There seem to be several mortgage myths floating around that keep cropping up. These myths and misunderstandings about how the home loan process works, and what you need to secure a loan, discourage people who may be perfectly eligible borrowers, from even trying to apply for a loan. They seem to think they’ll get rejected or fail in some way before they even start the process.
Here are the straight facts about some seriously misunderstood mortgage issues:
1. Renting is Cheaper than Owning
It’s easy to do the math on homeownership and decide it’s more expensive to own than to rent, but in most cases, that would be wrong. There are expenses that come with owning a home, such as mortgage payments, property taxes, homeowners insurance, and upkeep, but the equity you are earning in your investment tends to offset the difference.
Paying a mortgage can feel less painful than writing a rent check, since you’re actually putting that money toward something you’ll own at the end of the day. Home values tend to increase over time, and if historical trends continue in California, you’re likely to end up with a house that’s worth more than you paid for it. The average median house price in Placer County has increased from $182,220 in January of 1990 to $472,370 in February of 2018.
Rent adds up quickly, and as soon as you give your notice, you’re left with nothing. As you can see, even if your rent stayed the same over time (and it probably will increase), it usually makes sense to invest in ownership.
2. You can’t get a decent loan unless you’ve got 20% to put down
We get really tired of this myth. A lot of well-qualified families avoid even trying to buy a home because they think they’ll never be able to save up 20% for a down payment. Maybe that wouldn’t be so off putting in the midwest where homes are still relatively affordable, but California is well known for having premium housing prices, and a 20% down payment on a modest single family home can amount to more than the price of a fully-loaded luxury vehicle.
Let’s clear this up right now — You can ABSOLUTELY buy a house with less than 20% down.
In fact, there are great conventional loan programs for borrowers who have as little as 3% to put down. The 20% myth comes from the fact that you have to put at least 20% down to avoid private mortgage insurance (PMI).
You can still buy a house with less than 20% down, you just have to pay mortgage insurance until you pay your mortgage down enough to get rid of it. In California there are also government backed down payment assistance programs that can reduce your down payment even lower than 3%.

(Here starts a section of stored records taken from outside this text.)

(** [s[start:]]. *)
Definition slice_from {A : Type} (s : list A) (start : Z) : list A :=
  if start <? 0 then skipn (Z.to_nat (len s + start)) s
  else skipn (Z.to_nat start) s.

(** [s[i]]: a negative index counts from the end; outside the sequence the
    access raises IndexError. *)
Definition getitem {A : Type} (s : list A) (i : Z) : result A :=
  let j := if i <? 0 then len s + i else i in
  if (0 <=? j) && (j <? len s) then
    match nth_error s (Z.to_nat j) with
    | Some c => Return c
    | None => Raise IndexError
    end
  else Raise IndexError.

(** Binary digits of a positive number, most significant first. *)
Fixpoint pos_digits (p : positive) (acc : str) : str :=
  match p with
  | xH => "1"%char :: acc
  | xO q => pos_digits q ("0"%char :: acc)
  | xI q => pos_digits q ("1"%char :: acc)
  end.

(** [bin(n)]: ['0b...'], with a leading ['-'] for a negative number. *)
Definition bin (n : Z) : str :=
  match n with
  | Z0 => lit "0b0"
  | Zpos p => lit "0b" ++ pos_digits p []
  | Zneg p => lit "-0b" ++ pos_digits p []
  end.

(** [s.zfill(width)]: pads with ['0'] on the left up to [width], after a
    leading sign if there is one; a string already that long is returned
    as it is. *)
Definition zfill (s : str) (width : Z) : str :=
  let fill := repeat "0"%char (Z.to_nat (width - len s)) in
  match s with
  | c :: rest =>
      if (Ascii.eqb c "+" || Ascii.eqb c "-")%bool then c :: fill ++ rest
      else fill ++ s
  | [] => fill
  end.

(** The strings matched by [^[01]+$]. *)
Definition is_bit (c : ascii) : bool := (Ascii.eqb c "0" || Ascii.eqb c "1")%bool.

Definition is_binary (s : str) : bool :=
  match s with
  | [] => false
  | _ => forallb is_bit s
  end.

(** The value of a string of binary digits, most significant first. *)
Definition bits_value (s : str) : Z :=
  fold_left (fun acc c => 2 * acc + (if Ascii.eqb c "1" then 1 else 0)) s 0.

(** The white space that [int] skips around a number: tab to carriage
    return, the blank and, among the code points below 256, next-line and
    the no-break space. *)
Definition is_space (c : ascii) : bool :=
  let n := nat_of_ascii c in
  ((9 <=? n) && (n <=? 13) || (n =? 32) || (n =? 133) || (n =? 160))%nat.

Fixpoint lstrip (s : str) : str :=
  match s with
  | c :: rest => if is_space c then lstrip rest else s
  | [] => []
  end.

Definition strip (s : str) : str := rev (lstrip (rev (lstrip s))).

(** Binary digits with single underscores between them, [acc] being the
    value of the digits read so far: an underscore must be followed by a
    digit. *)
Fixpoint scan_digits (s : str) (acc : Z) : option Z :=
  match s with
  | [] => Some acc
  | c :: rest =>
      if is_bit c then
        scan_digits rest (2 * acc + (if Ascii.eqb c "1" then 1 else 0))
      else if Ascii.eqb c "_" then
        match rest with
        | d :: _ => if is_bit d then scan_digits rest acc else None
        | [] => None
        end
      else None
  end.

(** At least one digit, and a digit first. *)
Definition digits2 (s : str) : option Z :=
  match s with
  | c :: _ => if is_bit c then scan_digits s 0 else None
  | [] => None
  end.

(** [int(s, 2)], on text of code points below 256: white space around the
    number, a sign, the prefix [0b] or [0B] with one underscore allowed
    after it, then the digits; anything else raises ValueError. *)
Definition int2 (s : str) : result Z :=
  let s := strip s in
  let '(negative, s) :=
    match s with
    | c :: rest =>
        if Ascii.eqb c "-" then (true, rest)
        else if Ascii.eqb c "+" then (false, rest)
        else (false, s)
    | [] => (false, s)
    end in
  let s :=
    match s with
    | z :: b :: rest =>
        if Ascii.eqb z "0" && (Ascii.eqb b "b" || Ascii.eqb b "B") then
          match rest with
          | u :: rest' => if Ascii.eqb u "_" then rest' else rest
          | [] => rest
          end
        else s
    | _ => s
    end in
  match digits2 s with
  | Some n => Return (if negative then - n else n)
  | None => Raise ValueError
  end.

(** Big-endian bytes of [n], [length] of them. *)
Fixpoint be_bytes (length : nat) (n : Z) : list Z :=
  match length with
  | O => []
  | S k => Z.shiftr n (8 * Z.of_nat k) mod 256 :: be_bytes k n
  end.

(** [n.to_bytes(length, byteorder='big')]: OverflowError for a negative
    number or one that does not fit. *)
Definition to_bytes (n : Z) (length : Z) : result (list Z) :=
  if (n <? 0) || (2 ^ (8 * length) <=? n) then Raise OverflowError
  else Return (be_bytes (Z.to_nat length) n).

(** [b[i] = v] on a bytearray: the index is checked first (IndexError),
    then the value, which must be in range(0, 256) (ValueError). *)
Fixpoint list_set {A : Type} (i : nat) (v : A) (l : list A) : list A :=
  match l, i with
  | [], _ => []
  | _ :: t, O => v :: t
  | h :: t, S j => h :: list_set j v t
  end.

Definition setitem (b : list Z) (i : Z) (v : Z) : result (list Z) :=
  let j := if i <? 0 then len b + i else i in
  if (0 <=? j) && (j <? len b) then
    if (0 <=? v) && (v <? 256) then Return (list_set (Z.to_nat j) v b)
    else Raise ValueError
  else Raise IndexError.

3. Thinking you’re stuck with the first company who gives you a pre-approval letter
Nope. You are not committed to a loan until you sign on the dotted line. There are a lot of mortgage companies who would like you to think pre-approval means you’re in some kind of contract with them. It’s just not true.
In fact, the freedom you have as a consumer is why so many pushy loan originators will try to pressure you into thinking you have to act now, or that they are the only ones who can get you a loan. Loan Originators know perfectly well how much freedom you have as a consumer, and the good ones will make sure you are aware of that freedom and power, and not try to hide that from you.
There are a lot of lenders and loan programs available to help you, and one will end up being better suited to your needs than another. It’s your loan officer’s job to work through your options with you, understand what your goals are, and help you align those goals to the loan program that will make the most sense for you.
You can meet with as many loan officers, and review as many loan programs as you want to find the right fit. You should feel comfortable with the person you’re working with, and trust that they have your best interest in their crosshairs. If at any time you feel they don’t, ask questions.
If you don’t like the answers, simply walk away.
You aren’t stuck with that deal until you sign the final paperwork with a notary.
4. Only high credit scores qualify for a home loan
Different types of loans have different minimum credit score requirements. The higher your score, the better your interest rate will likely be, but you can still get a house with a credit score as low as 500, in some instances, depending on the program and how much money you have for a down payment.
Here are the minimum requirements for some of our most popular loan programs as of April 2018:
As you can see, the VA doesn’t even have an official baseline credit score requirement. They leave that up to the individual lenders, and some go as low as 580.
5. Thinking a pre-approval is the same thing as a fully underwritten loan
This mortgage myth is particularly sad. We’ve seen borrowers get a pre-approval letter, go make an offer on a house, and then end up not getting the loan because they sabotaged their loan during the underwriting process.
A pre-approval is not a guarantee of anything. It’s a ballpark estimate based on figures you report, and still hinges on the underwriting process to verify these facts and figures in a deeper-dive into your personal finances. Usually this is a simple process of showing supporting documents, such as pay stubs, and tax returns to prove your ability to pay back a loan over time.
Unfortunately, a lot of unsuspecting borrowers think they’re good to go once they’ve got that pre-approval letter in hand, and wind up making big changes or financial moves that change their eligibility before the loan is finalized. It’s really important to talk to the team helping you with your loan before you make any big moves in your financial life, career, or otherwise while your loan is in process.
A pre-approval is only as good as the person issuing the pre-approval. A certain company right now is touting their 8 minute pre-approval you can obtain online without talking to anyone. That is flat out dangerous.
Consider this: do you think the largest financial purchase of your life, the home you pin your hopes and dreams on should be completed in 8 minutes without ever talking with anyone?